Excerpted records:

- Opening Delimiter -

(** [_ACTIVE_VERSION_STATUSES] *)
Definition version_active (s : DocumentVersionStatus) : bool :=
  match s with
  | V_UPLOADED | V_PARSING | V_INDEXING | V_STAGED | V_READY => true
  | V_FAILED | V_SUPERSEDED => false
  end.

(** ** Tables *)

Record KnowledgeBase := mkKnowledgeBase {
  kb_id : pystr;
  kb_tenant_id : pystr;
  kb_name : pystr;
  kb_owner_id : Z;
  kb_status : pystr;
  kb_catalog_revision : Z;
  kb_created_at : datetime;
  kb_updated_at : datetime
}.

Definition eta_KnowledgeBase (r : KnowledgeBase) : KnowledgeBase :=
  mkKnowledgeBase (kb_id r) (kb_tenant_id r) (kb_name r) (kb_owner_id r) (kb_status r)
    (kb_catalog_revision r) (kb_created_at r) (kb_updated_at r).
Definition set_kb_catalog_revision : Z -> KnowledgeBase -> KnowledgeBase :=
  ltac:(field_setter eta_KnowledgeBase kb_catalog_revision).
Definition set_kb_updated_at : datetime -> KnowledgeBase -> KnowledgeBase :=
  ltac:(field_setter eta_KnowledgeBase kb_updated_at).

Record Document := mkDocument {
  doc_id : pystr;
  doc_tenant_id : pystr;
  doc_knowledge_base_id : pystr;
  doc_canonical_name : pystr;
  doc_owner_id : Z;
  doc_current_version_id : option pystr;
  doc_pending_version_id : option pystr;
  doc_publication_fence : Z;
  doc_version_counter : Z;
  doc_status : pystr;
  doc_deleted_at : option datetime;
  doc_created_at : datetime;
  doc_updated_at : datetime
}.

- Closing Delimiter -

Beginning with the line that has "doc_tenant_id : pystr;", set down each line through the last one above, exactly, and nothing else.

  doc_tenant_id : pystr;
  doc_knowledge_base_id : pystr;
  doc_canonical_name : pystr;
  doc_owner_id : Z;
  doc_current_version_id : option pystr;
  doc_pending_version_id : option pystr;
  doc_publication_fence : Z;
  doc_version_counter : Z;
  doc_status : pystr;
  doc_deleted_at : option datetime;
  doc_created_at : datetime;
  doc_updated_at : datetime
}.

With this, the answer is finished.